Nueva vida en las cocinas de Santiago

La memoria del sabor

Conocí La Calma cuando era un restaurante con buenos principios y no pocas dudas, en la Nueva Costanera de Vitacura. Llevó a Santiago el sabor y las texturas del pescado, que no era poco, aunque no hicieron lo mismo con el marisco, víctima propiciatoria de la espasmódica relación que se vive con él en esta tierra. Siempre servido en un aniego de limón, contumazmente cubierto -visión y sabor- con pozales de cebolla picada y perejil.

 

Cuatro años y medio después -año y medio de levantamiento social y dos de pandemia por medio- encuentro La Calma con una pequeña variación en el nombre, La Calma by Fredes, y una propuesta que trasciende. Lo contó Pamela Villagra en 7Caníbales, pero lo que vivo y disfruto va más allá de lo esperado. La transformación culinaria es sobresaliente. Hoy es un restaurante de culto; hay tanta cocina como intenciones.

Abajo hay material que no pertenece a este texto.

(* ===== verification/Bundle.v ===== *)
(** * Policy bundles and their registry (src/valops/bundle/registry.py, builder.py)

    A bundle is a directory named by the hash of its manifest, which lists the hash of
    every file in it. The registry is a directory of bundles with the files [active],
    [active.history] and [revoked]. The YAML parser is a library's, a parameter; so are
    SHA-256 and the Ed25519 verification functions the trusted keys hold. *)
From S2P Require Import Prelude PyVal Schema Canonical Json PyConv.
From Stdlib Require Import Ascii.

(** [s[:n]], in code points: the bytes that continue one go with it. *)
Fixpoint stake (n : nat) (s : string) : string :=
  match s with
  | EmptyString => EmptyString
  | String c s' =>
      let b := nat_of_ascii c in
      if ((128 <=? b) && (b <? 192))%nat then String c (stake n s')
      else match n with O => EmptyString | S n' => String c (stake n' s') end
  end.

(** [s.endswith(x)] *)
Definition ends_with (x s : string) : bool :=
  let n := String.length s - String.length x in String.eqb (String.substring n (String.length x) s) x && (String.length x <=? String.length s)%nat.

(** A path relative to the bundle's root: its parts. *)
Abbreviation path := (list string).
Definition as_posix (p : path) : string := join "/" p.
Fixpoint path_ltb (p q : path) : bool :=
  match p, q with
  | [], _ :: _ => true
  | x :: p', y :: q' => String.ltb x y || (String.eqb x y && path_ltb p' q')
  | _, _ => false
  end.
Fixpoint path_insert (f : path * string) (l : list (path * string)) : list (path * string) :=
  match l with
  | [] => [f]
  | g :: l' => if path_ltb g.1 f.1 then g :: path_insert f l' else f :: l
  end.
Definition sorted_files (l : list (path * string)) : list (path * string) := foldr path_insert [] l.

Definition MANIFEST : string := "MANIFEST.sha256".
Definition SIG : string := "MANIFEST.sha256.sig".

(** A bundle directory: every regular file under it with its content. *)
Abbreviation bundle_dir := (list (path * string)).
Definition read_file (d : bundle_dir) (p : path) : option string :=
  snd <$> find_first (λ f : path * string, bool_decide (f.1 = p)) d.

Section manifest.
Context `{HASH : Hash}.

(** src/valops/bundle/builder.py:45-54 compute_manifest *)
Definition compute_manifest (d : bundle_dir) : string :=
  let lines := map (λ f : path * string, sha256_hex f.2 +:+ "  " +:+ as_posix f.1)
    (List.filter (λ f : path * string, negb (str_in (as_posix f.1) [MANIFEST; SIG])) (sorted_files d)) in
  join newline lines +:+ newline.
End manifest.

(** [s.splitlines()]: the line boundaries of Python's text, the last three of them
    encoded in two or three bytes. *)
Definition line_break (s : string) : option string :=
  match s with
  | String "013"%char (String "010"%char r) => Some r
  | String "194"%char (String "133"%char r) => Some r
  | String "226"%char (String "128"%char (String c r)) => if Ascii.eqb c "168" || Ascii.eqb c "169" then Some r else None
  | String c r => let n := nat_of_ascii c in if ((10 <=? n) && (n <=? 13) || (28 <=? n) && (n <=? 30))%nat then Some r else None
  | EmptyString => None
  end.
Fixpoint splitlines_from (fuel : nat) (cur s : string) : list string :=
  match fuel with
  | O => []
  | S f =>
      match line_break s, s with
      | Some r, _ => cur :: splitlines_from f EmptyString r
      | None, String c r => splitlines_from f (cur +:+ String c EmptyString) r
      | None, EmptyString => match cur with EmptyString => [] | _ => [cur] end
      end
  end.
Definition splitlines (s : string) : list string := splitlines_from (S (String.length s)) EmptyString s.

(** [line.split("  ", 1)] into two parts. *)
Fixpoint split_two_spaces (s : string) : option (string * string) :=
  match s with
  | EmptyString => None
  | String c s' =>
      match strip_prefix "  " s with
      | Some r => Some (EmptyString, r)
      | None => '(a, b) ← split_two_spaces s'; Some (String c a, b)
      end
  end.

(** The [parse] of [_diff_manifest]: hash by path; a line without two spaces raises. *)
Fixpoint parse_manifest (lines : list string) (out : list (string * string)) : result exn (list (string * string)) :=
  match lines with
  | [] => Ok out
  | line :: lines' =>
      if is_blank line then parse_manifest lines' out
      else '(h, rel) ← of_opt (split_two_spaces line) (PyExc "ValueError"); parse_manifest lines' (dset out rel h)
  end.

(** src/valops/bundle/registry.py:208-218 _diff_manifest *)
Definition diff_manifest (a b : string) : result exn (list string) :=
  pa ← parse_manifest (splitlines a) []; pb ← parse_manifest (splitlines b) [];
  let changed := List.filter (λ k, negb (bool_decide (dget pa k = dget pb k)))
                   (dkeys pa ++ List.filter (λ k, negb (dmem pa k)) (dkeys pb)) in
  Ok (take 10 (map fst (ksort (map (λ k, (k, tt)) changed)))).

(** src/valops/bundle/registry.py:24-28 TrustedKey *)
Record TrustedKey : Type := mkTrusted { tk_key_id : string; tk_verify : string → string → bool; tk_status : string }.

(** One line of [active.history]. *)
Record activation : Type := mkActivation { av_ts : Q; av_active : string; av_previous : option string; av_by : string }.

(** src/valops/bundle/registry.py:103-106 BundleRegistry.__init__ *)
Record registry : Type := mkRegistry {
  g_bundles : list (string * bundle_dir);
  g_keys : list (string * TrustedKey);
  g_active : option string;            (* the text of [active], if the file is there *)
  g_history : list activation;
  g_revoked : list string;
}.
Abbreviation GM := (M registry exn).

Definition is_hex_id (s : string) : bool := all_chars is_hex s.

Section registry.
Context `{HASH : Hash}.

(** src/valops/bundle/registry.py:117-137 BundleRegistry.verify_integrity

    The reason, or none when the bundle verifies. *)
Definition verify_integrity (g : registry) (id : string) : result exn (option string) :=
  match dget (g_bundles g) id with
  | None => Ok (Some ("bundle " +:+ stake 12 id +:+ " not present"))
  | Some d =>
      match read_file d [MANIFEST], read_file d [SIG] ≫= json_loads with
      | Some recorded, Some sigdoc =>
          if negb (String.eqb (compute_manifest d) recorded) then
            changed ← diff_manifest recorded (compute_manifest d);
            Ok (Some ("bundle content differs from manifest: " +:+ py_repr (VList (map VStr changed))))
          else if negb (String.eqb (sha256_hex recorded) id) then Ok (Some "manifest hash does not match bundle id")
          else
            sd ← match sigdoc with VDict sd => Ok sd | _ => Err (PyExc "AttributeError") end;
            let kid := default (VStr EmptyString) (dget sd "key_id") in
            _ ← check (hashable kid) (PyExc "TypeError");
            match as_str kid ≫= dget (g_keys g) with
            | None => Ok (Some "manifest signed by an untrusted key")
            | Some key =>
                sig ← vindex sigdoc "sig";
                sig ← match sig with VStr s => of_opt (b64u_dec s) (PyExc "ValueError") | _ => Err (PyExc "TypeError") end;
                Ok (if tk_verify key sig recorded then None else Some "manifest signature invalid")
            end
      | _, _ => Ok (Some "manifest/signature unreadable")
      end
  end.

(** src/valops/bundle/registry.py:109-115 BundleRegistry.verify *)
Definition verify (g : registry) (id : string) : result exn (option string) :=
  if String.eqb id "" || negb (is_hex_id id) || negb (slen id =? 64)%N then Ok (Some "malformed bundle id")
  else if str_in id (g_revoked g) then Ok (Some ("bundle " +:+ stake 12 id +:+ " revoked"))
  else verify_integrity g id.

(** src/valops/bundle/registry.py:146-150 BundleRegistry.active *)
Definition active (g : registry) : option string :=
  match g_active g with
  | Some text => let s := strip text in if String.eqb s "" then None else Some s
  | None => None
  end.

(** src/valops/bundle/registry.py:158-173 BundleRegistry.activate *)
Definition activate (t : Q) (id by_ : string) : GM unit :=
  g ← get_state;
  reason ← lift (verify g id);
  _ ← require (match reason with None => true | Some _ => false end) (PyExc "BundleError");
  d ← lift (of_opt (dget (g_bundles g) id) (PyExc "FileNotFoundError"));
  sigdoc ← lift (of_opt (read_file d [SIG] ≫= json_loads) (PyExc "ValueError"));
  kid ← lift (vindex sigdoc "key_id");
  key ← lift (of_opt (as_str kid ≫= dget (g_keys g)) (PyExc "KeyError"));
  _ ← require (String.eqb (tk_status key) "active") (PyExc "BundleError");
  put_state (mkRegistry (g_bundles g) (g_keys g) (Some (id +:+ newline))
               (g_history g ++ [mkActivation t id (active g) by_]) (g_revoked g)).

(** src/valops/bundle/registry.py:175-183 BundleRegistry.rollback *)
Definition rollback (t : Q) (by_ : string) : GM string :=
  g ← get_state;
  match find_first (λ row, bool_decide (Some (av_active row) = active g) &&
                           match av_previous row with Some p => negb (String.eqb p "") | None => false end) (rev (g_history g)) with
  | Some row => let prev := default EmptyString (av_previous row) in _ ← activate t prev by_; mret prev
  | None => raise (PyExc "BundleError")
  end.

(** src/valops/bundle/registry.py:191-195 BundleRegistry.revoke *)
Definition revoke (id : string) : GM unit :=
  modify (λ g, mkRegistry (g_bundles g) (g_keys g) (g_active g) (g_history g) (g_revoked g ++ [id])).

Fixpoint superseded_from (seen : bool) (id : string) (rows : list activation) : option Q :=
  match rows with
  | [] => None
  | row :: rows' =>
      if String.eqb (av_active row) id then superseded_from true id rows'
      else if seen then Some (av_ts row) else superseded_from seen id rows'
  end.
(** src/valops/bundle/registry.py:197-205 BundleRegistry.superseded_at *)
Definition superseded_at (g : registry) (id : string) : option Q := superseded_from false id (g_history g).
End registry.

(** ** Bundles *)
(** src/valops/bundle/registry.py:35-40 Bundle.__init__ *)
Record Bundle : Type := mkBundle { b_id : string; b_dir : bundle_dir }.

Section bundle.
Context `{HASH : Hash} (yaml : string → result exn val).

(** src/valops/bundle/registry.py:139-143 BundleRegistry.load *)
Definition load_bundle (g : registry) (id : string) : result exn Bundle :=
  reason ← verify g id;
  match reason with
  | Some _ => Err (PyExc "BundleError")
  | None => d ← of_opt (dget (g_bundles g) id) (PyExc "FileNotFoundError"); Ok (mkBundle id d)
  end.

(** src/valops/bundle/registry.py:42-44 Bundle._y *)
Definition b_yaml (b : Bundle) (p : path) : result exn val :=
  text ← of_opt (read_file (b_dir b) p) (PyExc "FileNotFoundError"); yaml text.

(** src/valops/bundle/registry.py:47-48 Bundle.thresholds *)
Definition thresholds (b : Bundle) : result exn val := d ← b_yaml b ["thresholds.yaml"]; vindex d "parameters".
(** src/valops/bundle/registry.py:51-52 Bundle.deployment *)
Definition deployment (b : Bundle) : result exn val := b_yaml b ["deployment.yaml"].
(** src/valops/bundle/registry.py:55-56 Bundle.providers *)
Definition providers (b : Bundle) : result exn val := b_yaml b ["providers.yaml"].
(** src/valops/bundle/registry.py:59-60 Bundle.pricing *)
Definition pricing (b : Bundle) : result exn val := b_yaml b ["pricing.yaml"].
(** src/valops/bundle/registry.py:63-64 Bundle.command_table *)
Definition command_table (b : Bundle) : result exn val := b_yaml b ["command_table.yaml"].
(** src/valops/bundle/registry.py:67-68 Bundle.fault_classes *)
Definition fault_classes (b : Bundle) : result exn val := b_yaml b ["fault_classes.yaml"].
(** src/valops/bundle/registry.py:75-76 Bundle.skills *)
Definition skills (b : Bundle) : result exn val :=
  d ← b_yaml b ["skills"; "index.yaml"]; s ← vget (py_or d (VDict [])) "skills"; Ok (py_or s (VDict [])).

(** src/valops/bundle/registry.py:83-86 Bundle.param

    The parameter, for a configuration. *)
Definition param_of (b : Bundle) (pid configuration : string) : result exn val :=
  th ← thresholds b;
  v ← vindex th pid;
  match v with
  | VDict d =>
      match py_or (dget_none d "by_configuration") (VDict []) with
      | VDict by_conf => match dget by_conf configuration with
                         | Some (VDict c) => Ok (VDict (dupdate d c))
                         | Some _ => Err (PyExc "TypeError")
                         | None => Ok v
                         end
      | x => found ← py_contains x (VStr configuration); if found : bool then Err (PyExc "TypeError") else Ok v
      end
  | _ => Ok v
  end.
(** src/valops/bundle/registry.py:83-89 Bundle.param

    With a key and a configuration. *)
Definition param (b : Bundle) (pid key configuration : string) : result exn val :=
  v ← param_of b pid configuration; vindex v key.

(** [v[k]] for any [v] and [k]: a mapping's member, the item of a list or a string at an
    index that may count from the end. *)
Definition item_at (l : list val) (i : Z) : result exn val :=
  let n := Z.of_nat (length l) in
  of_opt (if ((i <? - n) || (n <=? i))%Z then None else l !! Z.to_nat (if (i <? 0)%Z then n + i else i)) (PyExc "IndexError").
Definition py_index (v k : val) : result exn val :=
  let k' := match k with VBool b => VInt (if b then 1 else 0) | _ => k end in
  match v, k' with
  | VDict d, VStr s => of_opt (dget d s) (PyExc "KeyError")
  | VDict d, _ => Err (PyExc (if hashable k then "KeyError" else "TypeError"))
  | VList l, VInt i => item_at l i
  | VStr s, VInt i => item_at (map (λ c, VStr (String c EmptyString)) (String.list_ascii_of_string s)) i
  | _, _ => Err (PyExc "TypeError")
  end.

(** src/valops/bundle/registry.py:83-89 Bundle.param

    Without a configuration, as a rule reads it; the key may be [None]. *)
Definition rule_param (b : Bundle) (pid key : val) : result exn val :=
  th ← thresholds b;
  v ← py_index th pid;
  match key with VNone => Ok v | _ => py_index v key end.

(** [sorted(d.glob(..))] in the directory of rules. *)
Definition rule_files (d : bundle_dir) : list path :=
  map fst (List.filter (λ f : path * string, match f.1 with ["verifier"; name] => ends_with ".yaml" name | _ => false end) (sorted_files d)).
Fixpoint mapR {A B} (f : A → result exn B) (l : list A) : result exn (list B) :=
  match l with [] => Ok [] | x :: l' => y ← f x; ys ← mapR f l'; Ok (y :: ys) end.
(** src/valops/bundle/registry.py:78-81 Bundle.verifier_rules *)
Definition verifier_rules (b : Bundle) : result exn (list val) := mapR (b_yaml b) (rule_files (b_dir b)).

(** src/valops/bundle/registry.py:94-96 Bundle.configuration_for *)
Definition configuration_for (b : Bundle) (role : string) : result exn (string * val) :=
  p ← providers b;
  roles ← vindex p "roles"; name ← vindex roles role;
  confs ← vindex p "configurations";
  name ← of_opt (as_str name) (PyExc "KeyError");
  conf ← vindex confs name;
  Ok (name, conf).

(** src/valops/bundle/registry.py:91-92 Bundle.prompt_path *)
Definition prompt_path (role : string) (inlined : bool) : path :=
  ["prompts"; if inlined then role +:+ ".inlined.md" else role +:+ ".md"].
End bundle.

Entendieron que esta vez se trata de concretar realidades y que el negocio es una carrera de fondo; la meta, cuando la hay, siempre queda un poco más lejos.

 

Disfruto al fin del espectacular marisco chileno tal cual lo entrega el mar -ostras, locos, lapas, chochas, piures, caracoles- sin limón secuestrando los sabores ni cebolla que disfrace la naturaleza del producto. Luego está la cocina. Los pescados guisados enteros -siguieron la estela de La Picantería, en Vitacura-, las cabezas de pescado elevadas a la condición de festival de texturas y sabores, y los guisos de tierra y mar: la espectacular lengua con piures y ostiones y unas mollejas con lapas y erizos que aparentan más de lo que ofrecen.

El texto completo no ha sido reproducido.